Assignment: I need the lines below from the one with "- unfold initScoreOf, Board.initScore." down to the one with "model covers the code points below 256." reproduced exactly, both ends included, and nothing else.

Task data:
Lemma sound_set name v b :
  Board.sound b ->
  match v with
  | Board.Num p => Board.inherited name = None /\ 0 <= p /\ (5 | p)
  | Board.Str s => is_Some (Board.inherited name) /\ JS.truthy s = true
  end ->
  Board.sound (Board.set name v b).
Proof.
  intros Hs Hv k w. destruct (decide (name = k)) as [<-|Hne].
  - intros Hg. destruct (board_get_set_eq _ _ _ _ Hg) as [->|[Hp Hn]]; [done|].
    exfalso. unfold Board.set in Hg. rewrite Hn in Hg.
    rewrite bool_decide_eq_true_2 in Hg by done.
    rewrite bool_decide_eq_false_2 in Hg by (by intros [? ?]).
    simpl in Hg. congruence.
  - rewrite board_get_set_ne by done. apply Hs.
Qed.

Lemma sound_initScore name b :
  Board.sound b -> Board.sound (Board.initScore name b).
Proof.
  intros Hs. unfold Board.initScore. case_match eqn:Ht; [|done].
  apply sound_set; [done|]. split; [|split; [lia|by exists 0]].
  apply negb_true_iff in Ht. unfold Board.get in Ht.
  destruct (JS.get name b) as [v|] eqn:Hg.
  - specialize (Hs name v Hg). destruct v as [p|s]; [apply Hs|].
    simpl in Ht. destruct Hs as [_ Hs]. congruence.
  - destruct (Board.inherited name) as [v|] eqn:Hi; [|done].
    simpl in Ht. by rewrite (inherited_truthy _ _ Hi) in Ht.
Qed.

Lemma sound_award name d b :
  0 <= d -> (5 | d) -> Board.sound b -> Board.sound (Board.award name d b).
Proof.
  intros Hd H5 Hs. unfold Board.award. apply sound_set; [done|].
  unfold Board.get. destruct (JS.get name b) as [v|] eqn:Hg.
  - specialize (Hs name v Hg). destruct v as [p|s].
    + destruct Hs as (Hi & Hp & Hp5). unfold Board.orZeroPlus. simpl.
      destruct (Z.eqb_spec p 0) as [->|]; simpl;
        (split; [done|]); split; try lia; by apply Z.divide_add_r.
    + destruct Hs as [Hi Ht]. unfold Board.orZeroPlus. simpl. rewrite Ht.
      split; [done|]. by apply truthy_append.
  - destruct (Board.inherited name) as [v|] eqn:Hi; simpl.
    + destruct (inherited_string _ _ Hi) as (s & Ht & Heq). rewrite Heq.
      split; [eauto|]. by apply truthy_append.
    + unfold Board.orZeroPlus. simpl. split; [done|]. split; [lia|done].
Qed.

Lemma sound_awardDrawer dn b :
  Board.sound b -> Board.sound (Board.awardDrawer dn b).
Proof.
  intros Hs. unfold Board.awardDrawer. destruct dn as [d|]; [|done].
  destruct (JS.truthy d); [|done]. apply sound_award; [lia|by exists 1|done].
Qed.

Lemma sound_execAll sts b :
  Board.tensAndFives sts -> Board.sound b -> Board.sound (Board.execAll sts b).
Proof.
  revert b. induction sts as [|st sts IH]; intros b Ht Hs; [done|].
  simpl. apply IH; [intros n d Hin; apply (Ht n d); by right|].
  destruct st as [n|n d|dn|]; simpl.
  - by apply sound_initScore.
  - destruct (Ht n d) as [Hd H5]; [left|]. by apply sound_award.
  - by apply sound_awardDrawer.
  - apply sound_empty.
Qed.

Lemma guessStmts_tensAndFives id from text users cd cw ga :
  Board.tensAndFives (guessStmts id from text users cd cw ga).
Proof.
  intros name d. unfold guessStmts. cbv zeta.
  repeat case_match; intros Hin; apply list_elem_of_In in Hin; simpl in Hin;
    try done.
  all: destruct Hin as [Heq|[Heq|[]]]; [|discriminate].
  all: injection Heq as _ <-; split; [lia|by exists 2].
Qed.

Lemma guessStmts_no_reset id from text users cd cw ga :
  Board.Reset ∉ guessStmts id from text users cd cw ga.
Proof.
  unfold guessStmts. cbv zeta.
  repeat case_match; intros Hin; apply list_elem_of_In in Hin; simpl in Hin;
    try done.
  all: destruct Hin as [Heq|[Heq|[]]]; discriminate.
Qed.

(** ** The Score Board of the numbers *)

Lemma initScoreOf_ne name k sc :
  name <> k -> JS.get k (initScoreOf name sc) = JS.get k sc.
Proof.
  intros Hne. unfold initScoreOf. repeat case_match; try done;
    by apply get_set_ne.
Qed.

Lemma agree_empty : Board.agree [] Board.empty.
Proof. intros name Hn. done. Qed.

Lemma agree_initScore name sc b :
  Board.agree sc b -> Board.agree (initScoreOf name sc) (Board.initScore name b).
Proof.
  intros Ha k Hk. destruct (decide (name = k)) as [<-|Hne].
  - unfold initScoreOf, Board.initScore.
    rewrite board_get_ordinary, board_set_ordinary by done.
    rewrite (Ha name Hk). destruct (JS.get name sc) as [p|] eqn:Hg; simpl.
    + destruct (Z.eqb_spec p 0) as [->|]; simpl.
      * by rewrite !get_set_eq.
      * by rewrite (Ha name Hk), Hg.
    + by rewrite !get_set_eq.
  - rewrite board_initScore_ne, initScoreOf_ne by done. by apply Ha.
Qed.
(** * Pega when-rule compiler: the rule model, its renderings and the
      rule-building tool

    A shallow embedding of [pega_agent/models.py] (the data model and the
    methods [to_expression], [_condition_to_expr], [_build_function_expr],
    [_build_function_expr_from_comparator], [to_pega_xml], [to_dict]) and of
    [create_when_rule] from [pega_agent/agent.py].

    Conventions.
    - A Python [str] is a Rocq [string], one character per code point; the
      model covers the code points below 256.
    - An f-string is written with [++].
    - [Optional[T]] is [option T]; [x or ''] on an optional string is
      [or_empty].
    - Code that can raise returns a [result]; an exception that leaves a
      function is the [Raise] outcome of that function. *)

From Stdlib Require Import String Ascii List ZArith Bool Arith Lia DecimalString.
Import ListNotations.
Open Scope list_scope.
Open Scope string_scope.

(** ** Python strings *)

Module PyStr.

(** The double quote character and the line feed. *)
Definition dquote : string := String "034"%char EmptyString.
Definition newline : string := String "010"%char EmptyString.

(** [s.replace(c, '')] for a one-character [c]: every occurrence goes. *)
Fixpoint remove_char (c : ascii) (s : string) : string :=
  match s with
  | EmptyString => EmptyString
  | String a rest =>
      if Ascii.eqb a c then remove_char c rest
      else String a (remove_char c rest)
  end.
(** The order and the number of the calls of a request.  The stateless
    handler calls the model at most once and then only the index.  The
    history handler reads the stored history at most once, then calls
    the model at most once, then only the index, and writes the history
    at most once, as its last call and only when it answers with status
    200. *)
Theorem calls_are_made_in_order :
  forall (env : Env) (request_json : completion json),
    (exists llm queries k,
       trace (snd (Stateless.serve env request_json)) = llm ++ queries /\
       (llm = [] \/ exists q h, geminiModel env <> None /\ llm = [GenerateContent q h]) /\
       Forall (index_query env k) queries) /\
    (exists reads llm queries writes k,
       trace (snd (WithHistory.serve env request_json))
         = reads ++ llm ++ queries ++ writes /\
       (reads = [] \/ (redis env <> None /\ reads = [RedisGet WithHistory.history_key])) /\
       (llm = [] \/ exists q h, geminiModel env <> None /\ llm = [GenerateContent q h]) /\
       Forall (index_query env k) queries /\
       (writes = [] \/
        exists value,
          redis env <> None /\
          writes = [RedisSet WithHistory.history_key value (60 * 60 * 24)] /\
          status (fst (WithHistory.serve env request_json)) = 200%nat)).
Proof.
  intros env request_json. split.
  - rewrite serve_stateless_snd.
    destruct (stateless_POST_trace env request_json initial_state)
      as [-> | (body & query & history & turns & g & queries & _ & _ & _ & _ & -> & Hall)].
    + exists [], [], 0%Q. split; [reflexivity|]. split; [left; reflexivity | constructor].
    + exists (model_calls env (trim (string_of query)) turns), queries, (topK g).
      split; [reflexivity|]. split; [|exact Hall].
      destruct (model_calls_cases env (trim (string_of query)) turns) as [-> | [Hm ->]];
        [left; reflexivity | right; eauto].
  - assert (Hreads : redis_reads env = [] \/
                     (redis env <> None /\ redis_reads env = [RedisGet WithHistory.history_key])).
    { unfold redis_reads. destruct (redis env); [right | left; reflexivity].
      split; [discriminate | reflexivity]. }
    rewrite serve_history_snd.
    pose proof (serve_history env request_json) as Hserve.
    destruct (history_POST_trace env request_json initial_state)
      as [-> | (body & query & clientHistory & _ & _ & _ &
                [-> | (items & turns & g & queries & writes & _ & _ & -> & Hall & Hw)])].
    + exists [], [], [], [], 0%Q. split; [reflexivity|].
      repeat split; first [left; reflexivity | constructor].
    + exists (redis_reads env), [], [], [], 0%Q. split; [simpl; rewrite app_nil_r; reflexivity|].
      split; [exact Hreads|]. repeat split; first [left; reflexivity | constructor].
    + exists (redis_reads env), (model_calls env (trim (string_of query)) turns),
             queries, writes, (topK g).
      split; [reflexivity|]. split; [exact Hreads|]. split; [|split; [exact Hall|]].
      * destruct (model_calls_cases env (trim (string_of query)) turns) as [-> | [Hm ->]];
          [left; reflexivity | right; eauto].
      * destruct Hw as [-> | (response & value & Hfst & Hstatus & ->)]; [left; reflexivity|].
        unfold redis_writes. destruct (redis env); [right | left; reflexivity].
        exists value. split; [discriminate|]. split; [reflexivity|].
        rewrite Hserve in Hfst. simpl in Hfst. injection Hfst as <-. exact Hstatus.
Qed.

Task output:
  - unfold initScoreOf, Board.initScore.
    rewrite board_get_ordinary, board_set_ordinary by done.
    rewrite (Ha name Hk). destruct (JS.get name sc) as [p|] eqn:Hg; simpl.
    + destruct (Z.eqb_spec p 0) as [->|]; simpl.
      * by rewrite !get_set_eq.
      * by rewrite (Ha name Hk), Hg.
    + by rewrite !get_set_eq.
  - rewrite board_initScore_ne, initScoreOf_ne by done. by apply Ha.
Qed.
(** * Pega when-rule compiler: the rule model, its renderings and the
      rule-building tool

    A shallow embedding of [pega_agent/models.py] (the data model and the
    methods [to_expression], [_condition_to_expr], [_build_function_expr],
    [_build_function_expr_from_comparator], [to_pega_xml], [to_dict]) and of
    [create_when_rule] from [pega_agent/agent.py].

    Conventions.
    - A Python [str] is a Rocq [string], one character per code point; the
      model covers the code points below 256.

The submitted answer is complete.